1.29 GSM-installatie/UMTS-installatie

een bouwwerk, geen gebouw zijnde, gericht op het ontvangen en/of verzenden van telecommunicatiedataverkeer, met inbegrip van de daarbij behorende zijsprieten, schoteltjes, panelen en technische installatie(s).

1.30 GSM-Mast/UMTS-mast

een bouwwerk, geen gebouw zijnde, waarop/waarbij een (of meer) GSM- of UMTS-installatie(s) kan (kunnen) worden geplaatst.

1.31 hoofdgebouw

een gebouw dat op een bouwperceel door zijn constructie, afmetingen of functie als het belangrijkste bouwwerk valt aan te merken.

1.32 huishouden

een alleenstaande, dan wel twee of meer personen die een duurzame gemeenschappelijke huishouding voeren of willen voeren, waar bij een gemeenschappelijke huishouding sprake is van onderlinge verbondenheid en continuïteit in de samenstelling ervan (kamerverhuur wordt daaronder niet begrepen); indien sprake is van één persoon, spreekt men eveneens van een (zij het één-persoons)huishouden.

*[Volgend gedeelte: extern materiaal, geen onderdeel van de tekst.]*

(* ===== verification/EthBridge.v ===== *)
(** * x/ethbridge: the Ethereum bridge

    Validators report Ethereum events as claims; the oracle decides them, and a
    successful claim mints the reported coins for the receiver.  Users send coins
    back with [lock] (coins of this chain) and [burn] (coins the bridge minted),
    paying the Ethereum gas in ceth.  [EthBridge] models messages, keeper, message
    server, genesis and queries.

    The oracle is used through the class [OracleKeeper]; [Oracle] discharges it.
    The address functions of go-ethereum and the JSON decoding of [sdk.Int] are the
    classes [EthCommon] and [IntText].  The accounts of [x/auth] live in the bank's
    state, since sending coins creates them.  Amounts in messages are set. *)

From Stdlib Require Import ZArith Lia Ascii String.
From stdpp Require Import base list gmap strings.
From S2P Require Import Prelude SdkMath Sdk TokenRegistry Json Oracle.

Module EthBridge.
Import Oracle.

(** ** Services *)

Class EthCommon := {
  IsHexAddress : string -> bool;
  HexToAddress : string -> string;
  Address_String : string -> string;
  UnmarshalFixedJSON : string -> option string;
}.
(* ===== verification/Dispensation.v ===== *)
(** * x/dispensation: distributions of coins to many recipients

    A distributor funds a distribution: its coins move to the module account and one
    pending record per recipient is stored.  The authorised runner pays the records
    out, at most [MaxRecordsPerBlock] per message; a record ends completed or failed.
    Users can register a claim, which a payment of a supporting type removes. *)

From Stdlib Require Import ZArith Lia Ascii String.
From stdpp Require Import base list gmap strings sorting.
From S2P Require Import Prelude SdkMath Sdk.

Module Dispensation.

(** ** Data *)

(** Open protobuf enums: an [int32] with named values. *)
Definition DistributionType := Z.
Definition DISTRIBUTION_TYPE_UNSPECIFIED : DistributionType := 0.
Definition DISTRIBUTION_TYPE_AIRDROP : DistributionType := 1.
Definition DISTRIBUTION_TYPE_VALIDATOR_SUBSIDY : DistributionType := 2.
Definition DISTRIBUTION_TYPE_LIQUIDITY_MINING : DistributionType := 3.

Definition DistributionStatus := Z.
Definition DISTRIBUTION_STATUS_UNSPECIFIED : DistributionStatus := 0.
Definition DISTRIBUTION_STATUS_PENDING : DistributionStatus := 1.
Definition DISTRIBUTION_STATUS_COMPLETED : DistributionStatus := 2.
Definition DISTRIBUTION_STATUS_FAILED : DistributionStatus := 3.
(* ===== verification/Sha256.v ===== *)
(** * crypto/sha256 of the Go standard library

    The hash of FIPS 180-4 on byte strings, with its words as integers below 2^32;
    x/ibctransfer derives its escrow addresses from it. *)

From Stdlib Require Import ZArith Lia Ascii String.
From stdpp Require Import base list strings.
From S2P Require Import Prelude.

Module Sha256.

Definition u32 (z : Z) : Z := z mod 2 ^ 32.
Definition rotr (n x : Z) : Z := Z.lor (Z.shiftr x n) (u32 (Z.shiftl x (32 - n))).

(** The first 32 bits of the fractional parts of the cube roots of the first 64 primes. *)
Definition round_constants : list Z := [
   1116352408; 1899447441; 3049323471; 3921009573; 961987163; 1508970993; 2453635748; 2870763221;
   3624381080; 310598401; 607225278; 1426881987; 1925078388; 2162078206; 2614888103; 3248222580;
   3835390401; 4022224774; 264347078; 604807628; 770255983; 1249150122; 1555081692; 1996064986;
   2554220882; 2821834349; 2952996808; 3210313671; 3336571891; 3584528711; 113926993; 338241895;
   666307205; 773529912; 1294757372; 1396182291; 1695183700; 1986661051; 2177026350; 2456956037;
   2730485921; 2820302411; 3259730800; 3345764771; 3516065817; 3600352804; 4094571909; 275423344;
   430227734; 506948616; 659060556; 883997877; 958139571; 1322822218; 1537002063; 1747873779;
   1955562222; 2024104815; 2227730452; 2361852424; 2428436474; 2756734187; 3204031479; 3329325298].
(** The same of the square roots of the first eight primes. *)
Definition initial_hash : list Z := [
   1779033703; 3144134277; 1013904242; 2773480762; 1359893119; 2600822924; 528734635; 1541459225].

Definition ch (x y z : Z) : Z := Z.lxor (Z.land x y) (Z.land (2 ^ 32 - 1 - x) z).
Definition maj (x y z : Z) : Z := Z.lxor (Z.land x y) (Z.lxor (Z.land x z) (Z.land y z)).
Definition big_sigma0 (x : Z) : Z := Z.lxor (rotr 2 x) (Z.lxor (rotr 13 x) (rotr 22 x)).
Definition big_sigma1 (x : Z) : Z := Z.lxor (rotr 6 x) (Z.lxor (rotr 11 x) (rotr 25 x)).
Definition small_sigma0 (x : Z) : Z := Z.lxor (rotr 7 x) (Z.lxor (rotr 18 x) (Z.shiftr x 3)).
Definition small_sigma1 (x : Z) : Z := Z.lxor (rotr 17 x) (Z.lxor (rotr 19 x) (Z.shiftr x 10)).

(** ** Bytes and words *)

Definition bytes_of (s : string) : list Z := (fun c => Z.of_N (N_of_ascii c)) <$> list_ascii_of_string s.
Definition string_of (l : list Z) : string := string_of_list_ascii ((fun b => ascii_of_N (Z.to_N b)) <$> l).

(** The [n] low bytes of a word, the most significant first. *)
Fixpoint big_endian (n : nat) (w : Z) : list Z :=
  match n with
  | O => []
  | S n' => (w / 256 ^ Z.of_nat n') mod 256 :: big_endian n' w
  end.

Fixpoint words (l : list Z) : list Z :=
  match l with
  | a :: b :: c :: d :: l' => ((a * 256 + b) * 256 + c) * 256 + d :: words l'
  | _ => []
  end.

Definition pad (l : list Z) : list Z :=
  let n := Z.of_nat (length l) in
  l ++ [128] ++ replicate (Z.to_nat ((55 - n) mod 64)) 0 ++ big_endian 8 (8 * n).

(** ** The compression function *)

(** The schedule, built backwards: the list holds the words so far, the newest first. *)
Fixpoint schedule (n : nat) (w : list Z) : list Z :=
  match n with
  | O => rev w
  | S n' =>
      schedule n' (u32 (small_sigma1 (nth 1 w 0) + nth 6 w 0 + small_sigma0 (nth 14 w 0) + nth 15 w 0) :: w)
  end.

Definition round (s : list Z) (kw : Z * Z) : list Z :=
  match s with
  | [a; b; c; d; e; f; g; h] =>
      let t1 := h + big_sigma1 e + ch e f g + kw.1 + kw.2 in
      let t2 := big_sigma0 a + maj a b c in
      [u32 (t1 + t2); a; b; c; u32 (d + t1); e; f; g]
  | _ => s
  end.
Definition compress (h block : list Z) : list Z :=
  zip_with (fun x y => u32 (x + y)) h (fold_left round (zip round_constants (schedule 48 (rev block))) h).

Fixpoint blocks (n : nat) (w : list Z) (h : list Z) : list Z :=
  match n with
  | O => h
  | S n' => blocks n' (drop 16 w) (compress h (take 16 w))
  end.

Definition Sum256 (data : string) : string :=
  let w := words (pad (bytes_of data)) in
  string_of (mjoin (big_endian 4 <$> blocks (length w / 16) w initial_hash)).

(** ** Test vectors *)

Example sha256_empty :
  bytes_of (Sum256 "") =
  [227; 176; 196; 66; 152; 252; 28; 20; 154; 251; 244; 200; 153; 111; 185; 36; 39; 174; 65; 228; 100; 155; 147; 76; 164; 149; 153; 27; 120; 82; 184; 85].
Proof. by vm_compute. Qed.
Example sha256_abc :
  bytes_of (Sum256 "abc") =
  [186; 120; 22; 191; 143; 1; 207; 234; 65; 65; 64; 222; 93; 174; 34; 35; 176; 3; 97; 163; 150; 23; 122; 156; 180; 16; 255; 97; 242; 0; 21; 173].
Proof. by vm_compute. Qed.
(** Two blocks. *)
Example sha256_two_blocks :
  bytes_of (Sum256 "abcdbcdecdefdefgefghfghighijhijkijkljklmklmnlmnomnopnopq") =
  [36; 141; 106; 97; 210; 6; 56; 184; 229; 192; 38; 147; 12; 62; 96; 57; 163; 60; 228; 89; 100; 255; 33; 103; 246; 236; 237; 212; 25; 219; 6; 193].
Proof. by vm_compute. Qed.

Lemma big_endian_length n w : length (big_endian n w) = n.
Proof. induction n as [|n IH]; simpl; [done|]. by rewrite IH. Qed.
End Sha256.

1.33 huisvesting arbeidsmigranten

  1. a. Structurele huisvesting: het huisvesten van arbeidsmigranten over een aaneengesloten periode van zes maanden of meer per kalenderjaar.
  2. b. Tijdelijke huisvesting: het huisvesten van arbeidsmigranten voor een periode van maximaal zes maanden per kalenderjaar ten behoeve van de eigen bedrijfsvoering.

1.34 kamergewijze verhuur

het opdelen van een woning in twee of meer onzelfstandige wooneenheden óf het opdelen van een woning in één zelfstandige en één of meer onzelfstandige wooneenheden.

1.35 kamerverhuur

het bedrijfsmatig (nacht)verblijf aanbieden, waarbij de kamerverhuurder ter plaatse het hoofdverblijf heeft.

1.36 internetwinkel

het bedrijfsmatig te koop aanbieden van goederen via internethandel, met dien verstande dat producten per post aan de koper worden verzonden en ter plaatse geen sprake is van fysiek klantcontact.

1.37 levensloopgeschikt

levensloopbestendig, zorg- en rolstoelgeschikt.

1.38 logies

het bedrijfsmatig (nacht)verblijf aanbieden, waarbij de betreffende persoon het hoofdverblijf elders heeft.

1.39 mantelzorg

het op basis van vrijwilligheid en buiten organisatorisch verband bieden van zorg aan eenieder die hulpbehoevend is op fysiek, psychisch en/of sociaal vlak.

1.40 nieuwe woning

een woning / wooneenheid die wordt toegevoegd aan de bestaande woningvoorraad.

1.41 nok

het hoogste gedeelte van een dak met hellende vlakken, te weten waar beide hellende vlakken elkaar snijden.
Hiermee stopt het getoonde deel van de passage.